• _PROBLEM TO WORK ON_
The answer must be a single number: the count of lines in the records below that contain the word "match".

• _Recorded data_
(** [df.rename(columns=lambda c: str(c).strip(), inplace=True)] *)
Definition rename_strip (df : DataFrame) : DataFrame :=
  {| columns := map strip (columns df); rows := rows df |}.

Definition cell_at (r : list cell) (i : nat) : cell :=
  match r !! i with
  | Some c => c
  | None => None
  end.

(** Positions of [label] in the header, counted from [i]. *)
Fixpoint positions_from (i : nat) (label : pystr) (cols : list pystr) : list nat :=
  match cols with
  | [] => []
  | c :: cols' =>
      if decide (c = label) then i :: positions_from (S i) label cols'
      else positions_from (S i) label cols'
  end.

Definition positions := positions_from 0.

(** What [row[label]] evaluates to: a scalar when the label is unique in
    the header, a Series when it is repeated. *)
Inductive pyobj :=
| Scalar (c : cell)
| Series (cs : list cell).

Definition getitem (cols : list pystr) (r : list cell) (label : pystr) : exn + pyobj :=
  match positions label cols with
  | [] => inl (KeyError label)
  | [i] => inr (Scalar (cell_at r i))
  | ps => inr (Series (map (cell_at r) ps))
  end.

(** Hashing a value to use it as a dict key. *)
Definition hashable (o : pyobj) : exn + cell :=
  match o with
  | Scalar c => inr c
  | Series _ => inl UnhashableSeries
  end.

(** Binding a value as an SQL parameter. *)
Definition param (o : pyobj) : exn + cell :=
  match o with
  | Scalar c => inr c
  | Series _ => inl UnsupportedParameter
  end.

Definition isnull (c : cell) : bool :=
  match c with
  | None => true
  | Some _ => false
  end.

(** [df[required].isnull().any().any()] *)
Definition any_null (df : DataFrame) (required : list pystr) : bool :=
  existsb (fun r =>
    existsb (fun label =>
      existsb (fun i => isnull (cell_at r i)) (positions label (columns df)))
      required)
    (rows df).

(** ** The workbook *)

(** A workbook: its sheets by name, each with what [xls.parse] makes of it. *)
Definition workbook := list (pystr * (exn + DataFrame)).

Definition sheet_names (xls : workbook) : list pystr := map fst xls.

Fixpoint parse (xls : workbook) (name : pystr) : exn + DataFrame :=
  match xls with
  | [] => inl (WorksheetNotFound name)
  | (n, r) :: xls' => if decide (n = name) then r else parse xls' name
  end.

(** ** The store *)

(** The rows of the two tables, with the columns the statements of the
    source name. *)
Record hole_row := {
  h_id : Z; h_name : cell; h_x : cell; h_y : cell; h_z : cell;
  h_lenght : cell; h_level : cell; h_issue_date : cell }.

Record assay_row := {
  a_id : Z; a_hole_id : Z; a_from : cell; a_to : cell; a_Au : cell }.

Record tables := { holes : list hole_row; assay : list assay_row }.

(** The statements the function executes, with their bound parameters. *)
Inductive stmt :=
| PRAGMA_foreign_keys
| SELECT_holes
| UPDATE_holes (x y z lenght level issue_date : cell) (id : Z)
| INSERT_holes (name x y z lenght level issue_date : cell)
| INSERT_assay (hole_id : Z) (from to Au : cell)
| COMMIT.

(** Modelled from the spec: the schema of the store is provisioned by the
    caller and is not in the source. The spec gives
    [holes(id PK, ...)] and [assay(id PK, ...)] with generated
    identities; a new identity is one more than the largest one in the
    table (SQLite's rule for an integer primary key). *)
Definition next_id (ids : list Z) : Z := 1 + foldr Z.max 0 ids.

Definition set_attrs (x y z lenght level issue_date : cell) (h : hole_row) : hole_row :=
  {| h_id := h_id h; h_name := h_name h; h_x := x; h_y := y; h_z := z;
     h_lenght := lenght; h_level := level; h_issue_date := issue_date |}.

(** The effect on the tables of a statement the store accepts, given the
    values the store keeps for its parameters. *)
Definition apply_stmt (s : stmt) (t : tables) : tables :=
  match s with
  | UPDATE_holes x y z l lv d id =>
      {| holes := map (fun h => if decide (h_id h = id)
                               then set_attrs x y z l lv d h else h) (holes t);
         assay := assay t |}
  | INSERT_holes n x y z l lv d =>
      {| holes := holes t ++
           [ {| h_id := next_id (map h_id (holes t)); h_name := n; h_x := x;
                h_y := y; h_z := z; h_lenght := l; h_level := lv;
                h_issue_date := d |} ];
         assay := assay t |}
  | INSERT_assay hid f to au =>
      {| holes := holes t;
         assay := assay t ++
           [ {| a_id := next_id (map a_id (assay t)); a_hole_id := hid;
                a_from := f; a_to := to; a_Au := au |} ] |}
  | PRAGMA_foreign_keys | SELECT_holes | COMMIT => t
  end.

(** [cur.lastrowid] right after an [INSERT INTO holes]. *)
Definition lastrowid (t : tables) : Z :=
  match last (holes t) with
  | Some h => h_id h
  | None => 0
  end.

(** ** The environment of one call *)

(** What the call finds outside: the workbook behind [excel_path] and the
    failures the store layer answers with. [rejects s t] is the exception
    the store raises for statement [s] on the (uncommitted) contents [t],
    if any: constraint violations, a missing table, a locked file. *)
Record env := {
  excel : exn + workbook;              (* what [pd.ExcelFile(excel_path)] gives *)
  excel_isfile : bool;                 (* [os.path.isfile(excel_path)] *)
  connect_error : option exn;          (* what [sqlite3.connect(db_path)] raises *)
  rejects : stmt -> tables -> option exn;
  stored : pystr -> val -> val }.

(** [stored E sheet v] is the value the store keeps, and hands back when it
    is read, for a cell [v] of the given sheet bound as a parameter. sqlite3
    keeps a [str], a [float] and an [int] as they are. The cells of a sheet
    that holds nothing but integers reach it as [numpy.int64], which it
    does not know as a number: it keeps the eight bytes of the value as a
    BLOB, and a later read returns a [bytes] object. NULL stays NULL. *)
Definition kept (E : env) (sheet : pystr) (c : cell) : cell := stored E sheet <$> c.

(** The parameters of a statement as the store keeps them: those of the
    statements on [holes] are cells of the Holes sheet, those of the
    [INSERT INTO assay] cells of the Assay sheet; an identity is a Python
    [int] that the store itself has handed out. *)
Definition bind (E : env) (s : stmt) : stmt :=
  match s with
  | UPDATE_holes x y z l lv d id =>
      UPDATE_holes (kept E Holes x) (kept E Holes y) (kept E Holes z) (kept E Holes l)
                   (kept E Holes lv) (kept E Holes d) id
  | INSERT_holes n x y z l lv d =>
      INSERT_holes (kept E Holes n) (kept E Holes x) (kept E Holes y) (kept E Holes z)
                   (kept E Holes l) (kept E Holes lv) (kept E Holes d)
  | INSERT_assay hid f to au =>
      INSERT_assay hid (kept E Assay f) (kept E Assay to) (kept E Assay au)
  | PRAGMA_foreign_keys | SELECT_holes | COMMIT => s
  end.

(** The mutable world: the store file behind one database path and the
    trace of the calls. A call is given the world of the [db_path] it is
    called with; two calls share a world only when they are given the same
    path. *)
Record world := {
  db_isfile : bool;                    (* [os.path.isfile(db_path)] *)
  db : tables;                         (* the committed contents of the store *)
  log : list event }.

Definition emit (ev : list event) (w : world) : world :=
  {| db_isfile := db_isfile w; db := db w; log := log w ++ ev |}.

(** [cur.execute(s, params)] on the connection's view [t] of the store:
    the parameters are bound and, unless the store raises, the statement
    takes effect. *)
Definition execute (E : env) (s : stmt) (t : tables) : exn + tables :=
  match rejects E s t with
  | Some e => inl e
  | None => inr (apply_stmt (bind E s) t)
  end.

• _EXERCISE ANSWER_
11